Dodin and Eugénie are so charming that we can easily overlook how they're the sort
of people who might have faced the guillotine in an earlier era of French
history. Binoche and Magimel are former real-life lovers who have clearly
put their differences aside in that very mature French manner. This
offscreen relationship adds an extra layer to their onscreen dynamic. Here
are two friends and co-workers who failed as lovers playing friends and
co-workers wondering if they could succeed as husband and
wife. What's most distinctive about The Taste of Things is how
you don't really care as a viewer whether Eugénie accepts Dodin's proposal. Theirs is a love that doesn't require
fortifying by a ring.
Anh Hùng's film is also a rarity in cinema in how it explores the dynamic
that forms between co-workers. Most people spend as much of their waking
hours with their colleagues as with their own families, and yet few movies
indulge this truth. Watching a tired Dodin and Eugénie enjoying a glass of wine and good conversation after a hard day's
work, I was reminded of how many of the most meaningful conversations I've
had in my life have been with co-workers at the end of a shift. There's a
kinship you form with your co-workers in a way you never quite do with
your spouse or lover. "How was your day?" is a question you never have to
ask because you were a part of their day.

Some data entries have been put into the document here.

Lemma openai_pipeline_details model pers txt ref o t :
  openai_pipeline env model pers txt ref = (o, t) ->
  (forall m1 m2, Forall (settings_as_coded openai m1 m2 model) t)
  /\ (exists rest, stage_plan openai = (stages_called t ++ rest)%list)
  /\ Forall (fun e => init_failure e = None) t
  /\ Forall (chat_messages_as_coded pers txt ref) t
  /\ (forall r, o = Stop r ->
        r <> JSONResponse Err.no_model 500 /\ exists msg, r = JSONResponse msg 500)
  /\ (forall fm, o = Go fm ->
        truthy fm = true
        /\ exists ev, In ev t /\ reply_text ev = Some (Edit, fm))
  /\ (forall ev st reply, In ev t -> reply_text ev = Some (st, reply) ->
        Forall (fed_by pers txt ref st reply) t)
  /\ (forall ev mt st exc, In ev t -> failed_call ev = Some (mt, st, exc) ->
        o = Stop (JSONResponse (stage_failure_error mt st exc) 500)
        /\ Forall (fun ev' => forall st', stage_of_call ev' = Some st' ->
                                          stage_index st' <= stage_index st) t).
Proof.
  unfold openai_pipeline. phase_cases.
  all: intros Heq; pair_eq Heq.
  all: split; [intros; forall_events settings_ok|].
  all: split; [plan_prefix|].
  all: split; [forall_events ltac:(reflexivity)|].
  all: split; [forall_events chat_ok|].
  all: split;
    [intros resp Hstop;
     first [ discriminate Hstop
           | injection Hstop as <-; split; [other_error|eexists; reflexivity] ]|].
  all: split;
    [intros fmd Hgo;
     first [ discriminate Hgo
           | injection Hgo as <-; split;
             [assumption
             |eexists; split;
              [cbn [In]; auto 20|cbn [reply_text]; use_reply; reflexivity]] ]|].
  all: split;
    [intros ev st reply Hin Hr;
     each_event Hin ltac:(cbn [reply_text] in Hr; use_truthy Hr);
     try none_some Hr;
     injection Hr as Hst Hrep; subst st reply; forall_events fed_ok|].
  all: intros ev mt st exc Hin Hf.
  all: each_event Hin ltac:(cbn [failed_call] in Hf; use_truthy Hf).
  all: try none_some Hf.
  all: injection Hf as <- <- <-; split; [reflexivity|later_stages_absent].
Qed.

Lemma pipeline_of_details mt m1 m2 m3 pers txt ref o t :
  pipeline_of env mt m1 m2 m3 pers txt ref = (o, t) ->
  Forall (settings_as_coded mt m1 m2 m3) t
  /\ (exists rest, stage_plan mt = (stages_called t ++ rest)%list)
  /\ Forall (fun e => init_failure e = None) t
  /\ Forall (chat_messages_as_coded pers txt ref) t
  /\ (forall r, o = Stop r ->
        r <> JSONResponse Err.no_model 500 /\ exists msg, r = JSONResponse msg 500)
  /\ (forall fm, o = Go fm ->
        truthy fm = true
        /\ exists ev, In ev t /\ reply_text ev = Some (Edit, fm))
  /\ (forall ev st reply, In ev t -> reply_text ev = Some (st, reply) ->
        Forall (fed_by pers txt ref st reply) t)
  /\ (forall ev mt' st exc, In ev t -> failed_call ev = Some (mt', st, exc) ->
        o = Stop (JSONResponse (stage_failure_error mt' st exc) 500)
        /\ Forall (fun ev' => forall st', stage_of_call ev' = Some st' ->
                                          stage_index st' <= stage_index st) t).
Proof.
  destruct mt; cbn [pipeline_of]; intros H.
  - destruct (gemini_pipeline_details _ _ _ _ _ H) as (S & P & N & R).
    split; [apply S|]. split; [exact P|]. split; [exact N|]. split; [|exact R].
    pose proof (gemini_pipeline_events _ _ _ _ _ _ H) as E.
    eapply Forall_impl; [|exact E]. intros e (_ & _ & Hp).
    destruct e; try exact I; cbn in Hp; destruct Hp as [Hp|Hp]; discriminate Hp.
  - destruct (openai_pipeline_details _ _ _ _ H) as (S & P & N & C & R).
    split; [apply S|]. split; [exact P|]. split; [exact N|].
    split; [exact C|exact R].
Qed.

(** *** Initialisation and rendering, in detail *)

Lemma init_model_details gk ok m1 m2 m3 o t :
  init_model env gk ok m1 m2 m3 = (o, t) ->
  (forall r, o = Stop r -> exists msg, r = JSONResponse msg 400)
  /\ (forall ev mt exc, In ev t -> init_failure ev = Some (mt, exc) ->
        o = Stop (JSONResponse (init_failure_error mt m1 m2 exc) 400))
  /\ (o = Go None -> truthy gk = false /\ truthy ok = false).
Proof.
  unfold init_model. phase_cases.
  all: intros Heq; pair_eq Heq.
  all: split;
    [intros resp Hstop;
     first [ discriminate Hstop | injection Hstop as <-; eexists; reflexivity ]|].
  all: split; [|intros Hnone; first [ discriminate Hnone | now split ]].
  all: intros ev mt exc Hin Hf.
  all: each_event Hin ltac:(cbn [init_failure] in Hf).
  all: try none_some Hf.
  all: injection Hf as <- <-; reflexivity.
Qed.

Lemma render_pdf_details final_markdown output_pdf o t :
  render_pdf env final_markdown output_pdf = (o, t) ->
  (forall r, o = Stop r ->
      r <> JSONResponse Err.no_model 500
      /\ ((exists exc, r = Unhandled exc)
          \/ exists msg, r = JSONResponse msg 500))
  /\ (forall ev r, In ev t -> render_failure ev = Some r -> o = Stop r).
Proof.
  unfold render_pdf. phase_cases.
  all: intros Heq; pair_eq Heq.
  all: split;
    [intros resp Hstop;
     first [ discriminate Hstop
           | injection Hstop as <-; split;
             [first [ other_error | discriminate ]
             |first [ left; eexists; reflexivity | right; eexists; reflexivity ]] ]|].
  all: intros ev resp Hin Hf.
  all: each_event Hin ltac:(cbn [render_failure] in Hf).
  all: try none_some Hf.
  all: injection Hf as <-; reflexivity.
Qed.

End PhaseDetails.

(** ** Generation runs, in detail *)

(** An interaction that is no generation call has no settings, no reply and
    no failure of a call. *)
Lemma no_call_details (e : Event) :
  stage_of_call e = None ->
  call_settings e = None /\ failed_call e = None /\ reply_text e = None
  /\ prompt_of e = None
  /\ forall pers txt ref, chat_messages_as_coded pers txt ref e.
Proof. destruct e; cbn; intros [=]; repeat split; auto. Qed.

Lemma stages_called_app (l1 l2 : list Event) :
  stages_called (l1 ++ l2) = (stages_called l1 ++ stages_called l2)%list.
Proof. apply flat_map_app. Qed.
(** The parts [urlparse] finds in a reference that is an absolute path with
    an optional query. *)
Lemma urlparse_path_query p query_string :
  head p ≠ Some 47 →
  Forall (λ c, unsafe_url_byte c = false ∧ c ≠ 35 ∧ c ≠ 59 ∧ c ≠ 63) p →
  Forall (λ c, unsafe_url_byte c = false ∧ c ≠ 35) query_string →
  urlparse check1 check2
    ((47 :: p) ++ match query_string with [] => [] | _ => 63 :: query_string end)
    (py "https") =
  Ok (mkParse (py "https") [] (47 :: p) [] query_string []).
Proof.
  intros Hhead Hp Hq.
  set (url := (47 :: p) ++ match query_string with
                           | [] => []
                           | _ => 63 :: query_string
                           end).
  assert (url = 47 :: (p ++ match query_string with
                            | [] => []
                            | _ => 63 :: query_string
                            end)) as Hcons by done.
  assert (Forall (λ c, unsafe_url_byte c = false ∧ c ≠ 35) url) as Hurl.
  { unfold url. apply Forall_app. split.
    - constructor; [done|]. eapply Forall_impl; [exact Hp|]. by intros c (? & ? & _).
    - destruct query_string; [constructor|]. by constructor. }
  assert (Forall (λ c, c ≠ 59 ∧ c ≠ 63) (47 :: p)) as Hpath.
  { constructor; [done|]. eapply Forall_impl; [exact Hp|]. by intros c (_ & _ & ? & ?). }
  unfold urlparse, urlsplit.
  assert (lstrip_by c0_control_or_space url = url) as -> by by rewrite Hcons.
  change (strip_by c0_control_or_space (py "https")) with (py "https").
  change (remove_unsafe (py "https")) with (py "https").
  rewrite remove_unsafe_id by (eapply Forall_impl; [exact Hurl|]; by intros c [? _]).
  assert (match find_from 58 0 url with
          | Some i =>
              if bool_decide (0 < i)%nat && is_ascii_alpha (List.hd 0 url)
                 && forallb scheme_char (take i url)
              then (lower (take i url), drop (S i) url)
              else (py "https", url)
          | None => (py "https", url)
          end = (py "https", url)) as ->.
  { destruct (find_from 58 0 url); [|done].
    rewrite Hcons. cbn [List.hd].
    change (is_ascii_alpha 47) with false. by rewrite andb_false_r. }
  assert (bool_decide (take 2 url = py "//") = false) as ->.
  { apply bool_decide_eq_false_2. rewrite Hcons.
    destruct p as [|c p]; [by destruct query_string|].
    simpl. intros [= ->]. by destruct Hhead. }
  cbn [mbind outcome_bind].
  rewrite split_first_None by (eapply Forall_impl; [exact Hurl|]; by intros c [_ ?]).
  cbn [default].
  assert (default (url, []) (split_first 63 url) = (47 :: p, query_string)) as ->.
  { unfold url. destruct query_string as [|q query_string].
    - rewrite app_nil_r, split_first_None; [done|].
      eapply Forall_impl; [exact Hpath|]. by intros x [_ ?].
    - rewrite split_first_app; [done|].
      eapply Forall_impl; [exact Hpath|]. by intros x [_ ?]. }
  change (_checknetloc check2 []) with (Ok tt). cbn [mbind outcome_bind].
  assert (contains 59 (47 :: p) = false) as ->.
  { unfold contains. apply not_true_iff_false. rewrite existsb_exists.
    intros (c & Hin & Hc). apply N.eqb_eq in Hc as <-.
    apply list_elem_of_In in Hin. rewrite Forall_forall in Hpath.
    by destruct (Hpath _ Hin). }
  by rewrite andb_false_r.
Qed.

(** An absolute path without dot segments, with or without a query, is
    appended to the base. *)
Lemma urljoin_base_path_query p query_string :
  head p ≠ Some 47 →
  Forall (λ c, unsafe_url_byte c = false ∧ c ≠ 35 ∧ c ≠ 59 ∧ c ≠ 63) p →
  Forall (λ seg, seg ≠ py "." ∧ seg ≠ py "..") (split 47 (47 :: p)) →
  Forall (λ c, unsafe_url_byte c = false ∧ c ≠ 35) query_string →
  urljoin check1 check2 base_url
    ((47 :: p) ++ match query_string with [] => [] | _ => 63 :: query_string end) =
  Ok (base_url ++ (47 :: p)
      ++ match query_string with [] => [] | _ => 63 :: query_string end).
Proof.
  intros Hhead Hp Hsegs Hq.
  rewrite (urljoin_base_relative _ (mkParse (py "https") [] (47 :: p) [] query_string []));
    [|done|by apply urlparse_path_query|done|done].
  cbn [path params query fragment truthy negb andb].
  rewrite resolved_path_plain by done.
  destruct query_string as [|c query_string].
  - rewrite !app_nil_r. vm_compute. reflexivity.
  - vm_compute. reflexivity.
Qed.

End Resolving.

(** ** The next link, resolved *)

(** C4 (amended): with the base URL of the script, a next anchor whose
    [href] is [/search?page=2] gives
    [https://www.yellowpages.com/search?page=2].  For a non-empty [href] in
    general: if [urlparse] rejects it, its exception is raised; an [href]
    with a scheme other than [https] is returned as it is; an [href] with a
    netloc under the scheme [https] is returned as [urlunparse] puts its
    parsed components together again; any other [href] gets the scheme and
    the host of the base, and keeps its query and its fragment: with neither
    a path nor params it has no path, otherwise its path is its own with
    the dot segments resolved, and its params are kept.  So an [href] that
    is an absolute path without dot segments, without [;], [#], tab, CR or
    LF, with or without a query, gives the base URL followed by the [href];
    a relative path is taken from the root, [..] at the root stays at the
    root, and an [href] that is only a query or only a fragment is put
    right after the host. *)
Theorem get_next_page_url_resolves check1 check2 soup next_button :
  find (py "a") (py "next") soup = Some next_button →
  (get (py "href") next_button = Some (py "/search?page=2") →
   get_next_page_url check1 check2 soup (py "https://www.yellowpages.com") =
   Ok (Some (py "https://www.yellowpages.com/search?page=2")))
  ∧ (∀ href,
       get (py "href") next_button = Some href →
       truthy (Some href) = true →
       (∀ e, urlparse check1 check2 href (py "https") = Raise e →
             get_next_page_url check1 check2 soup base_url = Raise e)
       ∧ (∀ u, urlparse check1 check2 href (py "https") = Ok u →
            (scheme u ≠ py "https" →
             get_next_page_url check1 check2 soup base_url = Ok (Some href))
            ∧ (scheme u = py "https" → netloc u ≠ [] →
               get_next_page_url check1 check2 soup base_url =
               Ok (Some (urlunparse u)))
            ∧ (scheme u = py "https" → netloc u = [] →
               get_next_page_url check1 check2 soup base_url =
               Ok (Some
                     (urlunparse
                        (if negb (truthy (Some (path u)))
                            && negb (truthy (Some (params u)))
                         then mkParse (py "https") (py "www.yellowpages.com") [] []
                                (query u) (fragment u)
                         else mkParse (py "https") (py "www.yellowpages.com")
                                (resolved_path (path u)) (params u)
                                (query u) (fragment u))))
               ∧ ∃ rest, get_next_page_url check1 check2 soup base_url =
                         Ok (Some (base_url ++ rest)))))
  ∧ (∀ p query_string,
       head p ≠ Some 47%N →
       Forall (λ c, unsafe_url_byte c = false ∧ c ≠ 35 ∧ c ≠ 59 ∧ c ≠ 63)%N p →
       Forall (λ seg, seg ≠ py "." ∧ seg ≠ py "..") (split 47 (47%N :: p)) →
       Forall (λ c, unsafe_url_byte c = false ∧ c ≠ 35%N) query_string →
       ∀ href,
         href = (47%N :: p)
                ++ match query_string with [] => [] | _ => 63%N :: query_string end →
         get (py "href") next_button = Some href →
         get_next_page_url check1 check2 soup base_url = Ok (Some (base_url ++ href)))
  ∧ Forall (λ '(href, resolved),
              get (py "href") next_button = Some href →
              get_next_page_url check1 check2 soup base_url =
              Ok (Some (base_url ++ resolved)))
      [ (py "search?page=2", py "/search?page=2");
        (py "../search?page=2", py "/search?page=2");
        (py "/a/./b/../c", py "/a/c");
        (py "/a/b/..", py "/a/");
        (py "a//b/", py "/a/b/");
        (py "./", py "/");
        (py "/search;x=1?page=2#f", py "/search;x=1?page=2#f");
        (py "?page=2", py "?page=2");
        (py "#top", py "#top") ].
Proof.
  intros Hfind. split; [|split; [|split]].
  - intros Hhref.
    by rewrite (get_next_page_url_href _ _ _ _ _ _ Hfind Hhref eq_refl).
  - intros href Hhref Htruthy.
    rewrite (get_next_page_url_href _ _ _ _ _ _ Hfind Hhref Htruthy).
    split.
    + intros e He. unfold urljoin. rewrite Htruthy, urlparse_base.
      change (truthy (Some base_url)) with true.
      cbn [negb mbind outcome_bind scheme]. by rewrite He.
    + intros u Hu.
      destruct (urljoin_base check1 check2 href u Htruthy Hu) as (H1 & H2 & H3).
      split; [|split].
      * intros Hs. by rewrite (H1 Hs).
      * intros Hs Hn. by rewrite (H2 Hs Hn).
      * intros Hs Hn. split.
        -- by rewrite (urljoin_base_relative check1 check2 href u Htruthy Hu Hs Hn).
        -- destruct (H3 Hs Hn) as [rest ->]. by exists rest.
  - intros p query_string Hhead Hp Hsegs Hq href -> Hhref.
    rewrite (get_next_page_url_href _ _ _ _ _ _ Hfind Hhref eq_refl).
    by rewrite urljoin_base_path_query.
  - repeat constructor; intros Hhref;
      by rewrite (get_next_page_url_href _ _ _ _ _ _ Hfind Hhref eq_refl).
Qed.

If there's an under-whelming course in the banquet that is
The Taste of Things it's perhaps the lack of conflict. There
are no ups and downs in Dodin and Eugénie's relationship, which makes the narrative feel a little flat in
parts. Think of
Phantom Thread
if Daniel Day Lewis's dressmaker wasn't a narcissist but simply an adoring
lover who delighted in creating dresses for his lover, and you'll have an
idea of the dynamic here. Following a certain plot development, the movie
loses its footing for much of its final act, only to resolve in yet
another brilliant sequence that creeps up on you, a final virtuosic dish
that will have you offering your compliments to the chef.
The Taste of Things is on MUBI UK now.